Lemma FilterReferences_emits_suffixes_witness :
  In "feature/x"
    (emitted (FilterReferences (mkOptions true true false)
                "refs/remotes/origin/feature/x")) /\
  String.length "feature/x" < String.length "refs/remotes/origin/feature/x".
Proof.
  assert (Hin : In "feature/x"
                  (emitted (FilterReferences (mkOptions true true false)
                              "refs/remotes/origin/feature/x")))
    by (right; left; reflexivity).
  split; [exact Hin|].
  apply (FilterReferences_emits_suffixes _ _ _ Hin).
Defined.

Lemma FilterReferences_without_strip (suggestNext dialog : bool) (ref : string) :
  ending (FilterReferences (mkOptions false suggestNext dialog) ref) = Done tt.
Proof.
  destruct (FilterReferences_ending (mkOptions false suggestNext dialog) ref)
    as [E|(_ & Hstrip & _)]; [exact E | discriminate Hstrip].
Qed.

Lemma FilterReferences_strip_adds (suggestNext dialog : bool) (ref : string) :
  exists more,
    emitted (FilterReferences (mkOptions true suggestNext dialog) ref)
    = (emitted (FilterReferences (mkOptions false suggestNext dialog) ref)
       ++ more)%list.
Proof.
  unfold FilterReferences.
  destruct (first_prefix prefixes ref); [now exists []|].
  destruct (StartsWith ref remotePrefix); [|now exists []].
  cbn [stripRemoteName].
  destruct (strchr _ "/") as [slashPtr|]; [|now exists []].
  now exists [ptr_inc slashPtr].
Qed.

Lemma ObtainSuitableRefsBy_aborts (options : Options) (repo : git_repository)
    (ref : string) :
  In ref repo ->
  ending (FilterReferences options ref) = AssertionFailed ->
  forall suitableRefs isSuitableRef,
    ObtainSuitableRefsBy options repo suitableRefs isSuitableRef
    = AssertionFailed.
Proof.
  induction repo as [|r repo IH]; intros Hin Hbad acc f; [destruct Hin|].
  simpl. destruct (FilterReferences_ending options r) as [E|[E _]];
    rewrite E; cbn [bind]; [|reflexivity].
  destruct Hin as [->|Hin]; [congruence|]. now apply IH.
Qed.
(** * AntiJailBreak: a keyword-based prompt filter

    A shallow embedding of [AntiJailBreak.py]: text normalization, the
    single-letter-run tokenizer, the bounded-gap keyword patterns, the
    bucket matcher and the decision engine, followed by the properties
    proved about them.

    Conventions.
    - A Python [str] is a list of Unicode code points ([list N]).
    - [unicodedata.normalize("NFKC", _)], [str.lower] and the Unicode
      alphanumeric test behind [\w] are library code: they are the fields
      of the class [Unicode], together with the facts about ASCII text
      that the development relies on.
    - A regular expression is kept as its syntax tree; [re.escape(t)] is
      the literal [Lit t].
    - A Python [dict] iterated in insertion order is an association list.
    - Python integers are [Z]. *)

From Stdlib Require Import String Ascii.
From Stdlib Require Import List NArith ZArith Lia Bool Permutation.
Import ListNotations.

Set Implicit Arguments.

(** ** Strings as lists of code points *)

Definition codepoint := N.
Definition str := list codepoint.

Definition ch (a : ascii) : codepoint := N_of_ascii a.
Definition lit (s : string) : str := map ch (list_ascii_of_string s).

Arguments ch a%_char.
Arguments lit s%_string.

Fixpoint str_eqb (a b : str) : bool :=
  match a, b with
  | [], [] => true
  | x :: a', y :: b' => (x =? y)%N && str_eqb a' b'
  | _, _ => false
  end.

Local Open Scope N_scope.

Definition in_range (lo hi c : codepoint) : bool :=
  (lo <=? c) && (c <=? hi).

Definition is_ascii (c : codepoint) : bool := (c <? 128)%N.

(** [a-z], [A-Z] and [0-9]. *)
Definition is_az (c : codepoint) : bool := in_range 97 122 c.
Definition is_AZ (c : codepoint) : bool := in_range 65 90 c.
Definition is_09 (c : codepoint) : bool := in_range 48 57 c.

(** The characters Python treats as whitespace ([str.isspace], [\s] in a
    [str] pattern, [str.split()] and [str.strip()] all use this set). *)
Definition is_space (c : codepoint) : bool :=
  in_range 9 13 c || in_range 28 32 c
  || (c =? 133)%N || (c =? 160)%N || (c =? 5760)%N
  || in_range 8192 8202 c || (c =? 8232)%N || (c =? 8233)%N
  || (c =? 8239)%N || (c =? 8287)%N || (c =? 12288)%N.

*****

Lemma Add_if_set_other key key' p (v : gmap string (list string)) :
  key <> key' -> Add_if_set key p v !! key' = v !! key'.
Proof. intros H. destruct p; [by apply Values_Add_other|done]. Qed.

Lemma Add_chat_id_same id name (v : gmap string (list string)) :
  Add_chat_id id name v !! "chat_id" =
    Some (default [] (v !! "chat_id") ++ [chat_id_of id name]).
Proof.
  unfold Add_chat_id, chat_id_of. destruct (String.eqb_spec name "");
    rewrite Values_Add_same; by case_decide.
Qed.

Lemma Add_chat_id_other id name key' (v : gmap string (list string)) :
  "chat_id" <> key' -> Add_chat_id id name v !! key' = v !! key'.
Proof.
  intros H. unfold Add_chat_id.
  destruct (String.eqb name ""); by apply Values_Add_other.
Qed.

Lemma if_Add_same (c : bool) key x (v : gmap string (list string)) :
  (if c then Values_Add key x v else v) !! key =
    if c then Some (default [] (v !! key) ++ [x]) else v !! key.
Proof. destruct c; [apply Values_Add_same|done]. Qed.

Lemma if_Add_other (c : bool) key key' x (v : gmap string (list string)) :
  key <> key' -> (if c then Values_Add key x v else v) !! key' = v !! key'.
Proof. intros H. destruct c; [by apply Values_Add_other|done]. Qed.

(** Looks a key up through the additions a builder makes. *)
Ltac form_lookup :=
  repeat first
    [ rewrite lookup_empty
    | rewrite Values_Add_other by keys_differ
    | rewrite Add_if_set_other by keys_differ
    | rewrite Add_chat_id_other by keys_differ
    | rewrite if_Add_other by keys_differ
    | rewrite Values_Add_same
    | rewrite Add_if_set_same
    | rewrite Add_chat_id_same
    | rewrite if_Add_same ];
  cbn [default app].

*****

WHAT IS REQUIRED →
Search the data for "exact". Copy every matching line.

SOLUTION →
  split; [exact Hin|].
    as [E|(_ & Hstrip & _)]; [exact E | discriminate Hstrip].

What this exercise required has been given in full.